No cinema, ele ainda atuaria em Crônica da Cidade Amada (1964), Paraíba, Vida e Morte de Um Bandido (1966), Terra em Transe (1967), As Três Mulheres de Casanova (1968), O Homem Que Comprou o Mundo (1968), Antes, o Verão (1968), Macunaíma (1969), Sete Homens Vivos ou Mortos (1969), Os Devassos (1971), Roleta Russa (1974), A Viúva Virgem (1974), Tangarela, a Tanga de Cristal (1976), A Menor Violentada (1977), A Batalha dos Guararapes (1978), O Mundo Mágico de Poty (Narrador, 1980), Pixote, a Lei do Mais Fraco (1981), Rio Babilônia (1982), O Segredo da Múmia (1982) e O Bom Burguês (1983).


Jardel Filho em Terra em Transe


Jardel Filho em Macunaíma


Jardel Filho em Pixote, a Lei do Mais Fraco


Jardel Filho em O Bom Burguês



A partir de 1969, quando atuou na telenovela A Ponte dos Suspiros, na Rede Globo, Jardel Filho se tornou um astro também da televisão, atuando em diversas produções da emissora. Com exceção de O Espantalho (1977), que ele fez na Record (em parceria com a recém inaugurada TVS), o ator fez 14 novelas praticamente seguidas na emissora.



Jardel Filho e Yoná Magalhães em A Ponte dos Suspiros



O ator atuou em Verão Vermelho (1970), Assim na Terra Como no Céu (1970), O Homem Que Deve Morrer (1971), O Bofe (1972), O Bem Amado (1973), Fogo Sobre Terra (1974), Sinal de Alerta (1978), Memórias de Amor (1979), Olhai os Lírios do Campo (1980), Coração Alado (1980), Brilhante (1981) e Sol de Verão (1982-1983).

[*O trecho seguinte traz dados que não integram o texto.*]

Lemma eval_reload trigger s g store :
  in_sync s -> s_world s = calm g -> BondStore_load bonds_file (calm g) = (Ret (Ok store), calm g) ->
  exists s', eval (run_reload trigger) s = Some (tt, s') /\ in_sync s' /\ reconciled g store s s' /\
    s_audit s' = s_audit s /\ s_world s' = s_world s /\
    (s_sigterm s' = true <-> s_sigterm s = true \/ (s_peers s' = ∅ /\ s_exit_when_empty s = true)) /\
    (WillingPeripheral PP ->
       (forall id : str, is_Some (s_peers s' !! id) <-> exists key, wanted g store id key) /\
       on_air (s_peripheral s') = build_uuid_union (snapshot_peers s') (minute_index (s_clock s))).
Proof.
  intros Hs Hw Hload. unfold run_reload. rewrite (eval_load_store _ s g store Hw Hload).
  change (reload_bonds_with_trigger store trigger) with
    (pbind (compute_new_set store) (fun new_set => pbind (compute_diff new_set) (fun diff =>
       pbind (remove_all diff.2) (fun _ => pbind (add_all store new_set diff.1) (fun _ => reload_end))))).
  unfold compute_new_set. rewrite eval_bind.
  destruct (eval_collect (BondStore_list store) ∅ s g Hw) as (new & -> & Hnew); [done |].
  assert (Hwant : forall (id : str) key, new !! id = Some key <-> wanted g store id key).
  { intros id key. rewrite Hnew. unfold wanted, BondStore_list. split; [| naive_solver].
    intros [? [Hin|?]]; [by destruct Hin | done]. }
  assert (Hwant' : forall id : str, is_Some (new !! id) <-> exists key, wanted g store id key).
  { intros id. unfold is_Some. by setoid_rewrite Hwant. }
  rewrite eval_bind, eval_compute_diff, eval_bind. cbn [fst snd].
  match goal with |- context [remove_all ?r] => set (to_remove := r) end.
  match goal with |- context [add_all _ _ ?a] => set (to_add := a) end.
  assert (Hrm : forall id : str, id ∈ to_remove <-> ~ is_Some (new !! id) /\ is_Some (s_peers s !! id)).
  { intros id. unfold to_remove. by rewrite elem_of_perm_filter, elem_of_keys, elem_of_btree_keys. }
  assert (Had : forall id : str, id ∈ to_add <-> ~ is_Some (s_peers s !! id) /\ is_Some (new !! id)).
  { intros id. unfold to_add. by rewrite elem_of_perm_filter, elem_of_keys, elem_of_btree_keys. }
  destruct (eval_remove_all to_remove s Hs) as (s1 & -> & Hs1 & He1 & Hc1 & Hn1 & Hk1 & Hw1);
    [apply NoDup_hash_filter, NoDup_btree_keys | intros id Hid; by apply Hrm |].
  rewrite eval_bind.
  destruct (eval_add_all store new to_add s1 Hs1) as (s2 & -> & Hs2 & He2 & Hn2 & Hk2 & Hnew2 & Hw2).
  { apply NoDup_hash_filter, NoDup_fst_map_to_list. }
  { intros id [Hno Hin]%Had. split_and!; [| done |].
    - rewrite Hk1; [by apply eq_None_not_Some |]. rewrite Hrm. by intros [].
    - apply Hwant' in Hin as (key & _ & b & Hb & Hid & _). exact (find_bond_some _ _ b Hb Hid). }
  destruct (eval_reload_end s2) as (s3 & -> & Hr3 & Hp3 & Ha3 & Hw3 & Ht3 & Hon3).
  assert (Hkept : forall id : str, ~ id ∈ to_add -> ~ id ∈ to_remove -> s_peers s3 !! id = s_peers s !! id).
  { intros id H1 H2. by rewrite Hp3, Hk2, Hk1. }
  destruct He1 as (Hw1' & Ha1 & Hx1 & Ht1 & Hc1'), He2 as (Hw2' & Ha2 & Hx2 & Ht2 & Hc2').
  exists s3. split; [done |]. split; [intros id; by rewrite Hr3, Hp3 |]. split; [| split; [congruence |]; split; [congruence |]; split].
  - intros id. split.
    + intros e Hid Hkey%Hwant'. rewrite Hkept; [done | |]; rewrite ?Had, ?Hrm; [| tauto].
      intros [Hno _]. apply Hno. by eexists.
    + intros e Hid Hid3. destruct (decide (id ∈ to_add)) as [Hin|Hin].
      * rewrite Hp3 in Hid3. destruct (Hnew2 id e Hin Hid3) as (key & b & ? & ? & ? & ? & ?).
        exists key, b. rewrite <- Hn1. split_and!; try done; by apply Hwant.
      * rewrite Hkept in Hid3; [congruence | done |]. rewrite Hrm, Hid. intros [_ Hno]. by destruct Hno.
  - by rewrite Ht3, Hp3, Hx2, Hx1, Ht2, Ht1.
  - intros Hwill. specialize (Hw1 Hwill). specialize (Hw2 Hwill). split.
    + intros id. rewrite <- Hwant'. destruct (decide (id ∈ to_add)) as [Hin|Hin].
      * rewrite Hp3. apply Had in Hin as Hin'. split; intros _; [apply Hin' | by apply Hw2].
      * destruct (decide (id ∈ to_remove)) as [Hout|Hout].
        -- rewrite Hp3, Hk2, Hw1 by done. apply Hrm in Hout as [Hno _]. split; [by intros [] | done].
        -- rewrite Hkept by done. rewrite Hrm in Hout. rewrite Had in Hin.
           split; intros Hsome.
           ++ destruct (new !! id); [by eexists |]. exfalso. apply Hout. split; [by intros [] | done].
           ++ destruct (s_peers s !! id); [by eexists |]. exfalso. apply Hin. split; [by intros [] | done].
    + rewrite Hon3 by done. unfold snapshot_peers. by rewrite Hp3, Hc2', Hc1'.
Qed.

Jardel Filho, Arlette Montenegro, Claudio Cavalcanti e Dary Reis em O Homem Que Deve Morrer


Com Dina Sfat, em Fogo Sobre a Terra


Sandra Bréa, Jardel Filho e Paulo Gracindo em O Bem Amado


Milton Moraes, Vera Fischer e Jardel Filho em Coração Alado


Em 1982 Jardel Filho começou a protagonizar a novela Sol de Verão (1982-1983), escrita pelo seu amigo pessoal Manoel Carlos. Ele vivia o simpático mecânico Heitor, e a novela fazia um enorme sucesso junto ao público.

Programada para ter 155 capítulos, a produção de Sol de Verão foi pega de surpresa em 19 de fevereiro de 1983, quando o ator faleceu vítima de um um ataque cardíaco fulminante, aos 55 anos de idade.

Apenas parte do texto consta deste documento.